- **Raw data**
Lemma update_found s l1 m l2 :
  levels s = l1 ++ m :: l2 -> split_by (fun l => worse l) l1 (m :: l2) ->
  deq (price m) (price u) = true ->
  update isBid u maxLevels s =
    s <| levels := if deq (qty u) d0 then l1 ++ l2 else l1 ++ m <| qty := qty u |> :: l2 |>.
Proof.
  intros E Hsp Hd. unfold update. rewrite E, (lower_bound_split _ _ _ Hsp).
  rewrite list_lookup_middle, Hd by done.
  unfold modify. rewrite E, delete_middle_eq, alter_middle_eq. by destruct (deq (qty u) d0).
Qed.

Lemma update_absent s l1 l2 :
  levels s = l1 ++ l2 -> split_by (fun l => worse l) l1 l2 ->
  Forall (fun l => deq (price l) (price u) = false) l2 ->
  update isBid u maxLevels s =
    if deq (qty u) d0 || negb (inHorizon isBid (price u) s) then s
    else trim maxLevels (s <| levels := l1 ++ u :: l2 |>).
Proof.
  intros E Hsp Hd. unfold update. rewrite E, (lower_bound_split _ _ _ Hsp).
  assert (match (l1 ++ l2) !! length l1 with
          | Some l => deq (price l) (price u) | None => false end = false) as ->.
  { rewrite lookup_app_r, Nat.sub_diag by lia. by destruct Hd. }
  unfold modify. rewrite E, take_app_length, drop_app_length.
  by destruct (deq (qty u) d0), (inHorizon isBid (price u) s).
Qed.

Hypothesis Hu : notnan (price u).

- **What you should do**
A complete, exact copy of the entries is required.

- **Task result**
Lemma update_found s l1 m l2 :
  levels s = l1 ++ m :: l2 -> split_by (fun l => worse l) l1 (m :: l2) ->
  deq (price m) (price u) = true ->
  update isBid u maxLevels s =
    s <| levels := if deq (qty u) d0 then l1 ++ l2 else l1 ++ m <| qty := qty u |> :: l2 |>.
Proof.
  intros E Hsp Hd. unfold update. rewrite E, (lower_bound_split _ _ _ Hsp).
  rewrite list_lookup_middle, Hd by done.
  unfold modify. rewrite E, delete_middle_eq, alter_middle_eq. by destruct (deq (qty u) d0).
Qed.

Lemma update_absent s l1 l2 :
  levels s = l1 ++ l2 -> split_by (fun l => worse l) l1 l2 ->
  Forall (fun l => deq (price l) (price u) = false) l2 ->
  update isBid u maxLevels s =
    if deq (qty u) d0 || negb (inHorizon isBid (price u) s) then s
    else trim maxLevels (s <| levels := l1 ++ u :: l2 |>).
Proof.
  intros E Hsp Hd. unfold update. rewrite E, (lower_bound_split _ _ _ Hsp).
  assert (match (l1 ++ l2) !! length l1 with
          | Some l => deq (price l) (price u) | None => false end = false) as ->.
  { rewrite lookup_app_r, Nat.sub_diag by lia. by destruct Hd. }
  unfold modify. rewrite E, take_app_length, drop_app_length.
  by destruct (deq (qty u) d0), (inHorizon isBid (price u) s).
Qed.

Hypothesis Hu : notnan (price u).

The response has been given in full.